High temperatures suppress female flower production, limiting fruit set per acre and the eventual size of the pumpkins. Florida is never going to produce the large jack-o-lantern types they grow up north or out west, Gergela said.

“We might be able to get 8-, 10- or 15-pounders, but we’re not going to get 30-40 pound Aladdins.”

Florida has other dangers besides heat. A tropical storm or hurricane can wipe out a crop. Smaller, less intense storms cause bacteria, mildew and fungus to thrive.

Worth the risk?

So, are Florida pumpkins good enough for consumers to buy?

Gergela thinks they are. He has donated them to graduate students and elementary school students and sold them as part of a fundraiser. The reception was good, he said.

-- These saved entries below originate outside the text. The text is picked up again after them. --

Lemma t_put_out c out f v (k : unit -> M S B) :
  (forall o, co_outs c !! out = Some (out_core o) -> out_core (f o) = v o) ->
  (forall o, co_outs c !! out = Some (out_core o) -> triple (at_core (co_put_out out (v o) c)) (k tt) Q) ->
  triple (at_core c) (bind (put_out out f) k) Q.
Proof.
  intros Hf Hk g [<- Hd]. apply wpg_assoc, wpg_assoc, wpg_get, wpg_checked. intros o E. apply wpg_set.
  assert (Ho : co_outs (core_of g) !! out = Some (out_core o)) by (cbn; by rewrite lookup_fmap, E).
  apply (Hk o Ho). split; [|done]. by rewrite core_put_out, Hf.
Qed.
(** A change that the core does not see. *)
Lemma t_keep_out c out f (k : unit -> M S B) :
  (forall o, out_core (f o) = out_core o) -> triple (at_core c) (k tt) Q ->
  triple (at_core c) (bind (put_out out f) k) Q.
Proof.
  intros Hf Hk. apply t_put_out with (v := out_core); [by intros o _|].
  intros o Ho. by rewrite co_put_out_same.
Qed.
Lemma t_put_in c inn f v (k : unit -> M S B) :
  (forall i, in_typed i -> in_typed (f i)) ->
  (forall i, co_ins c !! inn = Some (in_core i) -> in_core (f i) = v i) ->
  (forall i, co_ins c !! inn = Some (in_core i) -> triple (at_core (co_put_in inn (v i) c)) (k tt) Q) ->
  triple (at_core c) (bind (put_in inn f) k) Q.
Proof.
  intros Ht Hf Hk g [<- [Hd Hi']]. apply wpg_assoc, wpg_assoc, wpg_get, wpg_checked. intros i E. apply wpg_set.
  assert (Hi : co_ins (core_of g) !! inn = Some (in_core i)) by (cbn; by rewrite lookup_fmap, E).
  apply (Hk i Hi). split; [by rewrite core_put_in, Hf|]. split; [done|].
  apply map_Forall_insert_2; [|done]. apply Ht. by apply Hi' in E.
Qed.
Lemma t_keep_in c inn f (k : unit -> M S B) :
  (forall i, in_typed i -> in_typed (f i)) ->
  (forall i, in_core (f i) = in_core i) -> triple (at_core c) (k tt) Q ->
  triple (at_core c) (bind (put_in inn f) k) Q.
Proof.
  intros Ht Hf Hk. apply t_put_in with (v := in_core); [done|by intros i _|].
  intros i Hi. by rewrite co_put_in_same.
Qed.

(** The mutexes. *)
Lemma t_lock_dev c (k : unit -> M S B) :
  co_lock c = false -> triple (at_core (co_set_lock true c)) (k tt) Q ->
  triple (at_core c) (bind lock_dev k) Q.
Proof.
  intros Hc Hk. apply t_assoc, t_get_lock. rewrite Hc. apply (t_put_dev c (co_set_lock true)); done.
Qed.
Lemma t_unlock_dev c (k : unit -> M S B) :
  triple (at_core (co_set_lock false c)) (k tt) Q -> triple (at_core c) (bind unlock_dev k) Q.
Proof. intros Hk. apply (t_put_dev c (co_set_lock false)); done. Qed.
Lemma t_lock_out c out (k : unit -> M S B) :
  (forall sb, co_outs c !! out = Some (false, sb) ->
     triple (at_core (co_put_out out (true, sb) c)) (k tt) Q) ->
  (forall sb, co_outs c !! out <> Some (true, sb)) ->
  triple (at_core c) (bind (lock_out out) k) Q.
Proof.
  intros Hk Hf. apply t_assoc, t_the_out. intros o Ho. unfold out_core in Ho.
  destruct (so_lock o) eqn:El; [by destruct (Hf _ Ho)|].
  apply t_put_out with (v := fun o => (true, so_standby o)); [done|].
  intros o' Ho'. apply Hk. rewrite Ho in Ho' |- *. unfold out_core in Ho'. congruence.
Qed.
Lemma t_unlock_out c out (k : unit -> M S B) :
  (forall l sb, co_outs c !! out = Some (l, sb) -> triple (at_core (co_put_out out (false, sb) c)) (k tt) Q) ->
  triple (at_core c) (bind (unlock_out out) k) Q.
Proof.
  intros Hk. apply t_put_out with (v := fun o => (false, so_standby o)); [done|].
  intros o Ho. by apply (Hk (so_lock o)).
Qed.
Lemma t_lock_in c inn (k : unit -> M S B) :
  (forall sb, co_ins c !! inn = Some (false, sb) ->
     triple (at_core (co_put_in inn (true, sb) c)) (k tt) Q) ->
  (forall sb, co_ins c !! inn <> Some (true, sb)) ->
  triple (at_core c) (bind (lock_in inn) k) Q.
Proof.
  intros Hk Hf. apply t_assoc, t_the_in. intros i Hi _. unfold in_core in Hi.
  destruct (si_lock i) eqn:El; [by destruct (Hf _ Hi)|].
  apply t_put_in with (v := fun i => (true, si_standby i)); [done..|].
  intros i' Hi'. apply Hk. rewrite Hi in Hi' |- *. unfold in_core in Hi'. congruence.
Qed.
Lemma t_unlock_in c inn (k : unit -> M S B) :
  (forall l sb, co_ins c !! inn = Some (l, sb) -> triple (at_core (co_put_in inn (false, sb) c)) (k tt) Q) ->
  triple (at_core c) (bind (unlock_in inn) k) Q.
Proof.
  intros Hk. apply t_put_in with (v := fun i => (false, si_standby i)); [done..|].
  intros i Hi. by apply (Hk (si_lock i)).
Qed.

(** The other components. *)
Lemma t_iface {A} c (m : M (mach W iface_g) A) (k : A -> M S B) :
  live m -> (forall a, triple (at_core c) (k a) Q) -> triple (at_core c) (bind (in_iface m) k) Q.
Proof.
  intros Hm Hk g [<- Hd]. apply wpg_bind, wpg_zoom. eapply wpg_mono; [by apply live_wpg|].
  intros a v _. by apply Hk.
Qed.
Lemma t_devs {A} c (m : M (mach W dev_g) A) (k : A -> M S B) :
  live m -> pc dev_ok m (fun _ => dev_ok) -> (forall a, triple (at_core c) (k a) Q) ->
  triple (at_core c) (bind (in_devs m) k) Q.
Proof.
  intros Hm Hp Hk g [<- [Hd Hi]]. apply wpg_bind, wpg_zoom. eapply wpg_mono; [by eapply pc_wpg|].
  intros a v Hv. apply Hk. split; [done|]. split; [|done]. destruct v. exact Hv.
Qed.
End Steps.

Section Calls.
Context {W : Type}.
Abbreviation S := (mach W hal_g).

(** A step that leaves the core. *)
Lemma t_still {A B} c (m : M S A) (k : A -> M S B) Q :
  triple (at_core c) m (fun _ => at_core c) -> (forall a, triple (at_core c) (k a) Q) ->
  triple (at_core c) (bind m k) Q.
Proof. intros Hm Hk. by eapply t_bind; [apply Hm|]. Qed.
Lemma t_ret_core {A} c c' (a : A) : c = c' -> triple (W := W) (at_core c) (ret a) (fun _ => at_core c').
Proof. intros ->. by apply t_ret. Qed.
Lemma t_or {A} (P P' : hal_g -> Prop) (m : M S A) Q :
  triple P m Q -> triple P' m Q -> triple (fun g => P g \/ P' g) m Q.
Proof. intros H1' H2' g [HP|HP]; [by apply H1'|by apply H2']. Qed.
Lemma t_ex {A X} (P : X -> hal_g -> Prop) (m : M S A) Q :
  (forall x, triple (P x) m Q) -> triple (fun g => exists x, P x g) m Q.
Proof. intros Hm g [x HP]. by apply (Hm x). Qed.

End Calls.

(** A call at the end of another. *)
Lemma t_end {W A} (P : hal_g -> Prop) (m : M (mach W hal_g) A) Q : triple P (bind m ret) Q -> triple P m Q.
Proof. intros Hm g HP. by apply wpg_end, Hm. Qed.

Even if they’re good enough, will the state’s farmers risk growing them?

That remains to be seen. Some have shown interest and have visited the Hastings pumpkin fields, but none have started growing their own. They’re still sitting on the sidelines, he said.

They have good reason. Growing pumpkins in the Sunshine State is expensive. Florida growers can’t compete with the cost advantage of Midwest growers. Inputs like plastic, fertilizer, seed, insecticide and fungicide all add up, he said.

Where they can compete is in the u-pick/agritourism sector. Farm marketers looking to diversify could tap into the “snowbird” market: displaced northerners nostalgic for the pumpkin fields of their youth.

But even that has its risks. Area temperatures have been known to reach 90˚ F in October, when customers would be picking.

“People can’t get excited about picking pumpkins at 90 degrees,” Gergela said. “They’d rather be at the beach.”